Some times they get it immediately, some times they don’t.
They become depressed further and consult a Psychiatrist.
The Psychiatrist tells them that they should get their priorities right and decide on what they like and start doing what they like.
And the whole Cycle begins again!
I saw a forward sent by my son, which I read to day, which showed me how the mechanical pursuit and unnecessary reflection can lead to disillusionment and how man reaches old age.
Read this poignant b ya Software professional.
A Bitter RealityAs the dream of most parents I had acquired a degree in
Software Engineering and joined a company based in USA, the
land of braves and opportunity. When I arrived in the USA, it
was as if a dream had come true.Here at last I was in the place where I want to be. I decided I
would be staying in this country for about Five years in which
time I would have earned enough money to settle down in India.
My father was a government employee and after his retirement,
the only asset he could acquire was a decent one bedroom flat.
I wanted to do some thing more than him. I started feeling
homesick and lonely as the time passed. I used to call home and
speak to my parents every week using cheap international phone
cards. Two years passed, two years of Burgers at McDonald’s and
pizzas and discos and 2 years watching the foreign exchange
rate getting happy whenever the Rupee value went down.
Finally I decided to get married. Told my parents that I have
only 10 days of holidays and everything must be done within
these 10 days. I got my ticket booked in the cheapest flight.
Was jubilant and was actually enjoying hopping for gifts for
all my friends back home. If I miss anyone then there will be
talks. After reaching home I spent home one week going through
all the photographs of girls and as the time was getting
shorter I was forced to select one candidate.

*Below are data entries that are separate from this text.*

(* ===== verification/DeltaIndex.v ===== *)
(** * The index of state deltas and the database

    [state_db/delta_index.{hpp,cpp}], [permanent_state_node.cpp] and
    [database.{hpp,cpp}]: the forest of permanent nodes, its root, its head and
    its fork heads. The multi-index container is the list of its entries in
    insertion order, each under the identifier it was inserted with; both of
    its orders are recovered from it (identifiers are unique, and nodes with
    the same parent are kept in insertion order). The backends are map
    backends: no path is given. *)

From stdpp Require Import base gmap list option numbers strings.
From S2P Require Import Prelude OrdMap Memory Crypto Backend StateDelta StateNode.

(** [state_node_comparator_function], over shared pointers that may be null. *)
Definition comparator : Type := gset (option ptr) -> option ptr -> ptr -> option ptr.

(** [genesis_init_function]: it gets a state node over the root delta. *)
Definition genesis_init : Type := ptr -> M store unit.

Record delta_index := DeltaIndex {
  di_store : store;
  di_init : genesis_init;
  di_comp : comparator;
  di_entries : list (bytes * ptr);
  di_root : option ptr;
  di_head : option ptr;
  di_fork_heads : gset (option ptr);
  di_alive : bool
}.

(** The index a new [database] holds. *)
Definition new_index (st : store) : delta_index :=
  DeltaIndex st (fun _ => ret tt) (fun _ h _ => h) [] None None ∅ true.

Definition set_store (st : store) (i : delta_index) : delta_index :=
  DeltaIndex st (di_init i) (di_comp i) (di_entries i) (di_root i) (di_head i) (di_fork_heads i) (di_alive i).
Definition set_config (init : genesis_init) (comp : comparator) (i : delta_index) : delta_index :=
  DeltaIndex (di_store i) init comp (di_entries i) (di_root i) (di_head i) (di_fork_heads i) (di_alive i).
Definition set_entries (es : list (bytes * ptr)) (i : delta_index) : delta_index :=
  DeltaIndex (di_store i) (di_init i) (di_comp i) es (di_root i) (di_head i) (di_fork_heads i) (di_alive i).
Definition set_root (r : option ptr) (i : delta_index) : delta_index :=
  DeltaIndex (di_store i) (di_init i) (di_comp i) (di_entries i) r (di_head i) (di_fork_heads i) (di_alive i).
Definition set_head (h : option ptr) (i : delta_index) : delta_index :=
  DeltaIndex (di_store i) (di_init i) (di_comp i) (di_entries i) (di_root i) h (di_fork_heads i) (di_alive i).
Definition set_fork_heads (f : gset (option ptr)) (i : delta_index) : delta_index :=
  DeltaIndex (di_store i) (di_init i) (di_comp i) (di_entries i) (di_root i) (di_head i) f (di_alive i).

Definition on_store {A} (m : M store A) : M delta_index A := zoom di_store set_store m.

(** [_index.find( id )] *)
Fixpoint entry_find (id : bytes) (es : list (bytes * ptr)) : option ptr :=
  match es with
  | [] => None
  | (i, p) :: es => if bytes_eqb id i then Some p else entry_find id es
  end.

(** [_index.insert( ptr ).second]: the identifier must be new. *)
Definition index_insert (p : ptr) : M delta_index bool :=
  let* id := on_store (sd_id p) in
  let* es := gets di_entries in
  match entry_find id es with
  | Some _ => ret false
  | None => modify (set_entries (es ++ [(id, p)])) ;;; ret true
  end.

Definition not_open {A} : M delta_index A := throw (runtime_error "database is not open").

(** [delta_index::is_open] *)
Definition di_is_open : M delta_index bool :=
  gets (fun i => match di_root i, di_head i with Some _, Some _ => true | _, _ => false end).

Definition when_open {A} (m : M delta_index A) : M delta_index A :=
  let* o := di_is_open in if o then m else not_open.

Definition fifo_comparator : comparator := fun _ head_block _ => head_block.

(** [delta_index::open]: both overloads; [fifo] is the only algorithm. *)
Definition di_open_with (init : genesis_init) (comp : comparator) : M delta_index unit :=
  modify (set_config init comp) ;;;
  let* root := on_store (alloc new_delta) in
  let* r := on_store (sd_revision root) in
  (if r =? 0 then on_store (init root) else ret tt) ;;;
  on_store (sd_finalize root) ;;;
  index_insert root ;;;
  modify (fun i => set_fork_heads ({[Some root]} ∪ di_fork_heads i) i) ;;;
  modify (set_root (Some root)) ;;;
  modify (set_head (Some root)).

Definition di_open (init : genesis_init) : M delta_index unit := di_open_with init fifo_comparator.

(** [delta_index::close] *)
Definition di_close : M delta_index unit :=
  modify (fun i => set_head None (set_root None (set_fork_heads ∅ (set_entries [] i)))).

(** [delta_index::reset] *)
Definition di_reset : M delta_index unit :=
  when_open (
    let* root := gets di_root in
    let* root := unptr root in
    on_store (sd_clear root) ;;;
    let* init := gets di_init in
    let* comp := gets di_comp in
    di_open_with init comp).
Lemma apply_transaction_wp n c t :
  open_block n c ->
  wp (beside n c) (apply_transaction t)
    (fun r c' => kept n c c' /\ forall rc, r = inl rc -> transaction_effect n t c rc c') c.
Proof.
  intros Hob. unfold ExecutionContext.apply_transaction, the_node.
  apply wp_bind, wp_gets. rewrite (ob_node _ _ Hob). apply wp_ret. apply wp_modify, wp_modify, wp_gets.
  cbn [cx_meter set_verified set_transaction]. cbv zeta. apply wp_bind.
  set (m1 := set_session (Some (new_session (tx_resource_limit t))) (cx_meter c)).
  set (c0 := set_verified [] (set_transaction (Some t) c)).
  apply (wp_run _ _ _ tt (set_meter m1 c0)); [done|]. set (c1 := set_meter m1 c0).
  assert (open_block n c1) as Hob1 by (destruct Hob as [[? ? ?] ? ?]; constructor; [constructor|..]; done).
  assert (forall c', kept n c1 c' -> kept n c (close_session c')) as Hclose.
  { intros c' [[[? ? ?] ? ?] Hg Hb Hmd]. constructor; [constructor; [constructor|..]; done|done|done|done]. }
  apply wp_finally. unfold check_transaction.
  destruct (_ <? tx_resource_limit t); [apply wp_ret; split; [by apply Hclose, kept_store|done]|].
  set (Q := fun r c' => kept n c (close_session c') /\
    forall rc, r = inl rc -> transaction_effect n t c rc (close_session c')).
  assert (forall c2, passing n c1 c2 -> (user_accounts t -> cx_store c2 = cx_store c1) ->
    wp (beside n c1) (let* nonce := account_nonce (nonce_account t) in
      if negb (u64 (nonce + 1) =? tx_nonce t)
      then ret (inr (controller_error controller_errc.invalid_nonce))
      else check* set_account_nonce (nonce_account t) (tx_nonce t) in
           execute_transaction uninit1 uninit2 t (mt_remaining (cx_meter c))) Q c2) as Hrest.
  { intros c2 [Hk2 Hn2 Hm2] Hu. eapply wp_after; [exact Hk2| |apply nonce_and_execute_wp; apply Hk2]. cbv beta.
    intros r c3 [Hk3 Hpost]. split; [by eapply Hclose, kept_trans|]. intros rc Hrc.
    destruct (Hpost rc Hrc) as (Hnext & Hnonce & Hsame & Hacc). change (cx_store c1) with (cx_store c) in *.
    constructor; cbn [cx_store close_session set_meter].
    - unfold nonce_of in *. by rewrite <- Hn2 by (by eexists).
    - done.
    - intros k Hk Hne. by rewrite Hsame, Hn2 by auto.
    - intros Hrev Hus k Hne. by rewrite Hsame, (Hu Hus) by auto.
    - by eapply accounted_trans. }
  assert (forall e c', passing n c1 c' -> Q (inr e) c') as HQ by (intros e c' Hp; split; [by apply Hclose, Hp|done]).
  change (fun s' => beside n c (close_session s')) with (beside n c1).
  apply (require_authority_wp n); [done|intros c' Hp; apply kept_beside, Hp|done|]. intros c2 Hp2 Hs2.
  destruct (nonzero (tx_payee t)); [|apply Hrest; [done|intros [? _]; auto]].
  apply (require_authority_wp n); [apply Hp2|intros c' Hp; by eapply kept_beside, kept_trans; [apply Hp2|apply Hp]|intros e c' Hp; apply HQ; by eapply passing_trans|]. intros c3 Hp3 Hs3.
  apply Hrest; [by eapply passing_trans|]. intros [? ?]. rewrite Hs3, Hs2; done.
Qed.

(** ** What applying a transaction guarantees *)

Lemma apply_transaction_effect n c t rc c' :
  open_block n c -> apply_transaction t c = Ret (inl rc) c' -> kept n c c' /\ transaction_effect n t c rc c'.
Proof.
  intros Hob Hrun. pose proof (apply_transaction_wp n c t Hob) as H. unfold wp_but in H. rewrite Hrun in H.
  destruct H as [Hk H]. auto.
Qed.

In-laws told me, to my surprise, that I would have to get
married in 2-3 days, as I will not get anymore holidays. After
the marriage, it was time to return to USA, after giving some
money to my parents and telling the neighbors to look after
them, we returned to USA.
My wife enjoyed this country for about two months and then she
started feeling lonely. The frequency of calling India
increased to twice in a week sometimes 3 times a week. Our
savings started diminishing.
After two more years we started to
have kids. Two lovely kids, a boy and a girl, were gifted to us
by the almighty. Every time I spoke to my parents, they asked
me to come to India so that they can see their grand-children.
Every year I decide to go to India… But part work part
monetary conditions prevented it. Years went by and visiting
India was a distant dream. Then suddenly one day I got a
message that my parents were seriously sick. I tried but I
couldn’t get any holidays and thus could not go to India … The
next message I got was my parents had passed away and as there
was no one to do the last rights the society members had done
whatever they could. I was depressed. My parents had passed
away without seeing their grand children.
After couple more years passed away, much to my children’s
dislike and my wife’s joy we returned to India to settle down.
I started to look for a suitable property, but to my dismay my
savings were short and the property prices had gone up during
all these years. I had to return to the USA…
My wife refused to come back with me and my children refused to
stay in India… My 2 children and I returned to USA after
promising my wife I would be back for good after two years.
Time passed by, my daughter decided to get married to an
American and my son was happy living in USA… I decided that
had enough and wound-up every thing and returned to India… I
had just enough money to buy a decent 02 bedroom flat in a
Now I am 60 years old and the only time I go out of the flat is
for the routine visit to the nearby temple. My faithful wife
has also left me and gone to the holy abode.
I wondered was it worth all this?
My father, even after staying in India,
Had a house to his name and I too have
the same nothing more.
I lost my parents and children for just ONE EXTRA BEDROOM.
Looking out from the window I see a lot of children dancing.
This damned cable TV has spoiled our new generation and these
children are losing their values and culture because of it. I
get occasional cards from my children asking I am alright. Well
at least they remember me.
Now perhaps after I die it will be the neighbors again who will
be performing my last rights, God Bless them.
But the question
remains ‘was all this worth it?’
I am still searching for an answer……………..!!!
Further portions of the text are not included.